All that should come back is the lines of the data below from the one containing "Theorem malloc_always_fails n" to the one containing "2 ^ 64) as Hx.", inclusive, exactly as they stand.

*** Entries supplied Section Begins ***

(** A null pointer is [Ret 0]. *)
Definition malloc (n : Z) (a : arena) s : outcome * arena * sys A KH N :=
  let n := Z.land (u64 (n + 15)) (u64 (Z.lnot 15)) in
  let n := if n =? 0 then 16 else n in
  if mp_end a <? mp_ptr a .+ n then
    let need := Z.land (u64 (n + 4095)) (u64 (Z.lnot 4095)) in
    match raw_syscall1 SYS_MMAP need s with
    | (Ret p, s) => if p <? 0 then (Ret 0, a, s) else (Ret p, mkArena (u64 (u64 p + n)) (u64 (u64 p + need)), s)
    | (o, s) => (o, a, s)
    end
  else (Ret (mp_ptr a), mkArena (mp_ptr a .+ n) (mp_end a), s).

Definition calloc (n sz : Z) (a : arena) s : outcome * arena * sys A KH N :=
  match malloc (n .* sz) a s with
  | (Ret p, a, s) => (Ret p, a, if p =? 0 then s else set_umem (memset (umem s) p 0 (n .* sz)) s)
  | x => x
  end.

Lemma mmap_wrapper_fails need s r : (raw_syscall1 SYS_MMAP need s).1 = Ret r -> r = -1.
Proof.
  assert (Hd : forall x, (dispatch d (u64 SYS_MMAP) (u64 need) (u64 0) (u64 0) junk4 junk5 junk6 x).1 = Ret (-1)).
  { intros x. assert (dispatch d (u64 SYS_MMAP) (u64 need) (u64 0) (u64 0) junk4 junk5 junk6 x = sys_mmap (d_off d) (u64 0) x) as -> by reflexivity.
    unfold sys_mmap. by destruct (current_task x). }
  unfold raw_syscall1, raw_syscall3, syscall_handler.
  destruct (match current_task s with Some c => _ | None => _ end) as [b s1]. destruct b; cbn [negb fst]; [|done].
  destruct (g_resched_requested (sch s1)); [case_bool_decide; [|done]|]; rewrite Hd; congruence.
Qed.

(** Malloc never allocates.  The library passes the length in the first
    argument register and the kernel's mmap takes it from the second, where
    the wrapper put 0: whatever the size and the state of the machine, a
    first call that returns gives the null pointer and leaves the arena
    empty. *)
Theorem malloc_always_fails n s r :
  (malloc n arena0 s).1.1 = Ret r -> r = 0 /\ (malloc n arena0 s).1.2 = arena0.
Proof.
  unfold malloc. cbv zeta. set (k := if _ =? 0 then 16 else _).
  assert (0 < k < 2 ^ 64) as Hk.
  { unfold k. set (x := Z.land _ _). assert (0 <= x < 2 ^ 64) as Hx.
    { unfold x. rewrite (land_align_down _ 4) by (try apply u64_range; lia). pose proof (u64_range (n + 15)). lia. }
    destruct (Z.eqb_spec x 0); lia. }
  cbn [mp_end mp_ptr arena0]. rewrite (u64_small (0 + k)) by lia. rewrite (proj2 (Z.ltb_lt 0 (0 + k))) by lia.
  set (need := Z.land _ _). pose proof (mmap_wrapper_fails need s) as H. destruct (raw_syscall1 SYS_MMAP need s) as [[p| | |] s']; cbn [fst snd] in *; try done.
  specialize (H p eq_refl). subst p. intros [= <-]. done.
Qed.
End Wrappers.

Lemma malloc_always_fails_witness :
  (malloc demo_machine 0 0 0 100 arena0 demo_sys).1.1 = Ret 0 /\ (malloc demo_machine 0 0 0 100 arena0 demo_sys).1.2 = arena0.
Proof. split; [by vm_compute|]. apply (malloc_always_fails demo_machine 0 0 0 100 demo_sys 0). by vm_compute. Defined.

*** Entries supplied Section Ends ***

• _Your solution_:
Theorem malloc_always_fails n s r :
  (malloc n arena0 s).1.1 = Ret r -> r = 0 /\ (malloc n arena0 s).1.2 = arena0.
Proof.
  unfold malloc. cbv zeta. set (k := if _ =? 0 then 16 else _).
  assert (0 < k < 2 ^ 64) as Hk.
  { unfold k. set (x := Z.land _ _). assert (0 <= x < 2 ^ 64) as Hx.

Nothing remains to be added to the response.